Looking back, the problem with this version was that it was more about Uncle Lyle than Turtle. I loved the character of Lyle (let’s just say I’ve known a few Lyle-types in my life) and he really took over the early first drafts of chapter one. This ended up being more of a hindrance because Lyle was pretty tangential to the action in the book.
Everyone thinks children are sweet as Necco Wafers, but I’ve lived long enough to know the truth: kids are rotten. The only difference between grown-ups and kids is that grown-ups go to jail for murder. Kids get away with it.

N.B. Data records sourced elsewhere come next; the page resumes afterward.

Lemma Table_init_ok buf pos :
  0 <= pos <= 2 ^ 32 - 1 -> Table.__init__ buf pos = Ok (Table.mk buf pos).
Proof.
  intros H. unfold Table.__init__. rewrite enforce_uoffset.
  replace ((0 <=? pos) && (pos <=? 2 ^ 32 - 1)) with true; [reflexivity|].
  symmetry. apply andb_true_iff. split; apply Z.leb_le; lia.
Qed.

Lemma Table_init_raise buf pos :
  ~ 0 <= pos <= 2 ^ 32 - 1 -> Table.__init__ buf pos = Raise TypeError.
Proof.
  intros H. unfold Table.__init__. rewrite enforce_uoffset.
  destruct ((0 <=? pos) && (pos <=? 2 ^ 32 - 1)) eqn:E; [|reflexivity].
  apply andb_true_iff in E. destruct E as [E1 E2].
  apply Z.leb_le in E1, E2. lia.
Qed.

(** C10.  [Table(buf, pos)] raises [TypeError] exactly when [pos] lies
    outside [0, 2^32 - 1], and otherwise stores [buf] and [pos] unchanged;
    [Table.GetRoot(buf, offset)] builds the table at [n + offset], [n] the
    UOffset read at [offset], under the same test. *)
Theorem Table_init_range (buf : list byte) (pos offset : Z) :
  (Table.__init__ buf pos = Raise TypeError <-> ~ 0 <= pos <= 2 ^ 32 - 1) /\
  (0 <= pos <= 2 ^ 32 - 1 <-> Table.__init__ buf pos = Ok (Table.mk buf pos)) /\
  (Table.GetRoot buf offset = Raise TypeError <->
     exists n, read_uoffset buf offset = Ok n /\ ~ 0 <= n + offset <= 2 ^ 32 - 1) /\
  (forall t, Table.GetRoot buf offset = Ok t <->
     exists n, read_uoffset buf offset = Ok n /\ 0 <= n + offset <= 2 ^ 32 - 1 /\
               t = Table.mk buf (n + offset)).
Proof.
  assert (D : forall p, 0 <= p <= 2 ^ 32 - 1 \/ ~ 0 <= p <= 2 ^ 32 - 1) by (intros; lia).
  assert (G : Table.GetRoot buf offset =
              let! n := read_uoffset buf offset in Table.__init__ buf (n + offset))
    by reflexivity.
  split; [|split; [|split; [|intros t]]]; split.
  - intros H Hin. rewrite (Table_init_ok buf pos Hin) in H. discriminate.
  - apply Table_init_raise.
  - apply Table_init_ok.
  - intros H. destruct (D pos) as [Hin | Hout]; [exact Hin|].
    rewrite (Table_init_raise buf pos Hout) in H. discriminate.
  - rewrite G. destruct (read_uoffset buf offset) as [n | e] eqn:E; cbn [rbind].
    + intros H. exists n. split; [reflexivity|].
      intros Hin. rewrite (Table_init_ok _ _ Hin) in H. discriminate.
    + unfold read_uoffset, encode.Get in E.
      destruct (encode.locate _ _ _); [discriminate|].
      injection E as <-. discriminate.
  - intros (n & Hn & Hout). rewrite G, Hn. cbn [rbind].
    apply Table_init_raise, Hout.
  - rewrite G. destruct (read_uoffset buf offset) as [n | e]; cbn [rbind];
      [|discriminate].
    intros H. exists n. split; [reflexivity|].
    destruct (D (n + offset)) as [Hin | Hout].
    + rewrite (Table_init_ok _ _ Hin) in H. injection H as <-. auto.
    + rewrite (Table_init_raise _ _ Hout) in H. discriminate.
  - intros (n & Hn & Hin & ->). rewrite G, Hn. cbn [rbind].
    apply Table_init_ok, Hin.
Qed.

Lemma Table_init_range_witness :
  Table.__init__ [Byte.x01; Byte.x02] 7 = Ok (Table.mk [Byte.x01; Byte.x02] 7).
Proof.
  apply (proj1 (proj1 (proj2 (Table_init_range [Byte.x01; Byte.x02] 7 0)))).
  lia.
Defined.

(** ** Following offsets in a Table *)

(** C6 as stated fails where [Pos] is not 0: the UOffset at [Pos + 0 = 4]
    points to absolute position 12 and the first element of the vector is at
    16, while [Indirect(0)] is 8 and [Vector(0)] is 12. *)
Lemma Indirect_not_absolute :
  uoffset_target (Table.Bytes table_at_4) (Table.Pos table_at_4 + 0) = Ok 12 /\
  Table.Indirect table_at_4 0 = Ok 8 /\
  vector_first_element (Table.Bytes table_at_4) (Table.Pos table_at_4 + 0) = Ok 16 /\
  Table.Vector table_at_4 0 = Ok 12 /\
  Table.Indirect table_at_4 0 <>
    uoffset_target (Table.Bytes table_at_4) (Table.Pos table_at_4 + 0) /\
  Table.Vector table_at_4 0 <>
    vector_first_element (Table.Bytes table_at_4) (Table.Pos table_at_4 + 0).
Proof. repeat split; try reflexivity; vm_compute; discriminate. Qed.

Lemma Table_Get_unfold t flags off :
  Table.Get t flags off =
  encode.Get (packer_type flags) (Table.Bytes t) (Table.Pos t + off).
Proof. unfold Table.Get. rewrite Z.add_comm. reflexivity. Qed.

(** C6, amended.  [Indirect(off)] is [off + read_uoffset(buf, Pos + off)],
    a position relative to [Pos]: the absolute position the embedded UOffset
    points to is [Pos + Indirect(off)].  Likewise [Pos + Vector(off)] is the
    absolute position of the vector's first element, just past the 4-byte
    length prefix that [VectorLen(off)] reads at the UOffset's target. *)
Theorem Indirect_Vector_relative (t : Table.t) (off : Z) :
  Table.Indirect t off =
    (let! u := read_uoffset (Table.Bytes t) (Table.Pos t + off) in Ok (off + u)) /\
  uoffset_target (Table.Bytes t) (Table.Pos t + off) =
    (let! r := Table.Indirect t off in Ok (Table.Pos t + r)) /\
  vector_first_element (Table.Bytes t) (Table.Pos t + off) =
    (let! x := Table.Vector t off in Ok (Table.Pos t + x)) /\
  Table.Vector t off = (let! r := Table.Indirect t off in Ok (r + 4)) /\
  Table.VectorLen t off =
    (let! v := uoffset_target (Table.Bytes t) (Table.Pos t + off) in
     read_uoffset (Table.Bytes t) v).
Proof.
  unfold Table.Indirect, Table.Vector, Table.VectorLen, vector_first_element,
    uoffset_target.
  rewrite !Table_Get_unfold. unfold read_uoffset.
  cbn [packer_type UOffsetTFlags Uint32Flags bytewidth].
  change packer.uoffset with packer.uint32.
  destruct (encode.Get packer.uint32 (Table.Bytes t) (Table.Pos t + off)) as [u | e];
    cbn [rbind]; [|repeat split; reflexivity].
  rewrite Table_Get_unfold. cbn [packer_type].
  replace (Table.Pos t + (off + u)) with (Table.Pos t + off + u) by lia.
  repeat split; try (f_equal; lia).
  cbn [packer_type UOffsetTFlags Uint32Flags].
  destruct (encode.Get packer.uint32 (Table.Bytes t) (Table.Pos t + off + u));
    reflexivity.
Qed.

(** ** Buffer sizes *)

Lemma firstn_bytearray k n :
  0 <= k <= n -> firstn (Z.to_nat k) (bytearray n) = bytearray k.
Proof.
  intros H. unfold bytearray.
  replace (Z.to_nat n) with (Z.to_nat k + Z.to_nat (n - k))%nat by lia.
  rewrite repeat_app, firstn_app, repeat_length, Nat.sub_diag, firstn_O, app_nil_r.
  apply firstn_all2. rewrite repeat_length. lia.
Qed.

Lemma grow_size_lower freeSize b :
  1024 <= grow_size freeSize b /\
  2 * len (Builder.Bytes b) <= grow_size freeSize b /\
  len (Builder.Bytes b) + freeSize - Builder.head b <= grow_size freeSize b.
Proof. unfold grow_size. lia. Qed.

Lemma Builder_init_ok n :
  0 <= n <= 2 ^ 31 ->
  Builder.__init__ n = Ok (Builder.mk (bytearray n) None n 1 None []).
Proof.
  intros H. unfold Builder.__init__, Builder.MAX_BUFFER_SIZE.
  replace ((0 <=? n) && (n <=? 2 ^ 31)) with true.
  - cbn [negb]. rewrite len_bytearray by lia. reflexivity.
  - symmetry. apply andb_true_iff. split; apply Z.leb_le; lia.
Qed.

Lemma Builder_init_raise n :
  n < 0 \/ 2 ^ 31 < n -> Builder.__init__ n = Raise BuilderSizeError.
Proof.
  intros H. unfold Builder.__init__, Builder.MAX_BUFFER_SIZE.
  replace ((0 <=? n) && (n <=? 2 ^ 31)) with false; [reflexivity|].
  symmetry. apply andb_false_iff.
  destruct H; [left; apply Z.leb_gt | right; apply Z.leb_gt]; lia.
Qed.

Lemma growByteBuffer_ok freeSize b :
  grow_size freeSize b < 2 ^ 31 ->
  Builder.growByteBuffer freeSize b =
  Ok (tt, Builder.set_head
            (Builder.head b + (grow_size freeSize b - len (Builder.Bytes b)))
            (Builder.set_Bytes
               (bytearray (grow_size freeSize b - len (Builder.Bytes b))
                  ++ Builder.Bytes b) b)).
Proof.
  intros H. pose proof (grow_size_lower freeSize b) as (H1 & H2 & _).
  pose proof (len_nonneg (Builder.Bytes b)) as HL.
  unfold Builder.growByteBuffer, Builder.MAX_BUFFER_SIZE.
  fold (grow_size freeSize b).
  destruct (Z.geb_spec (grow_size freeSize b) (2 ^ 31)); [lia|].
  unfold setslice_from. rewrite len_bytearray by lia.
  rewrite slice_index_inside by lia.
  rewrite firstn_bytearray by lia. reflexivity.
Qed.

Lemma growByteBuffer_raise freeSize b :
  2 ^ 31 <= grow_size freeSize b ->
  Builder.growByteBuffer freeSize b = Raise BuilderSizeError.
Proof.
  intros H. unfold Builder.growByteBuffer, Builder.MAX_BUFFER_SIZE.
  fold (grow_size freeSize b).
  destruct (Z.geb_spec (grow_size freeSize b) (2 ^ 31)); [reflexivity|lia].
Qed.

I stare out the window as Mr. Edgit’s Ford Model A rumbles along the road, kicking up clouds of dust. It’s so hot that the backs of my legs feel like melted gum, only stickier. We’re been driving for days now; it feels like eternity.
In front of us is a rusty pickup truck with a gang of dirty-looking kids in the back sandwiched between furniture—an iron bed, a rocking chair, battered pots—all tied up with little bits of fraying rope like a spiderweb. A girl my age is holding a baby that’s got a pair of ladies’ bloomers tied on its head to keep the sun out of its eyes. The boy sitting next to her has a gap between his two front teeth. Not that this stops him from blowing spitballs at us through a straw. We’ve been stuck behind this truck for the last few miles, and our windshield is covered with wadded bits of wet newspaper.
StorySleuths Tip #96: Don’t let your main character get sidelined! And when it comes to revision, remember that it sometimes takes huge changes to get the story where it needs to go. Instead of rewriting the same paragraph over and over—try something new.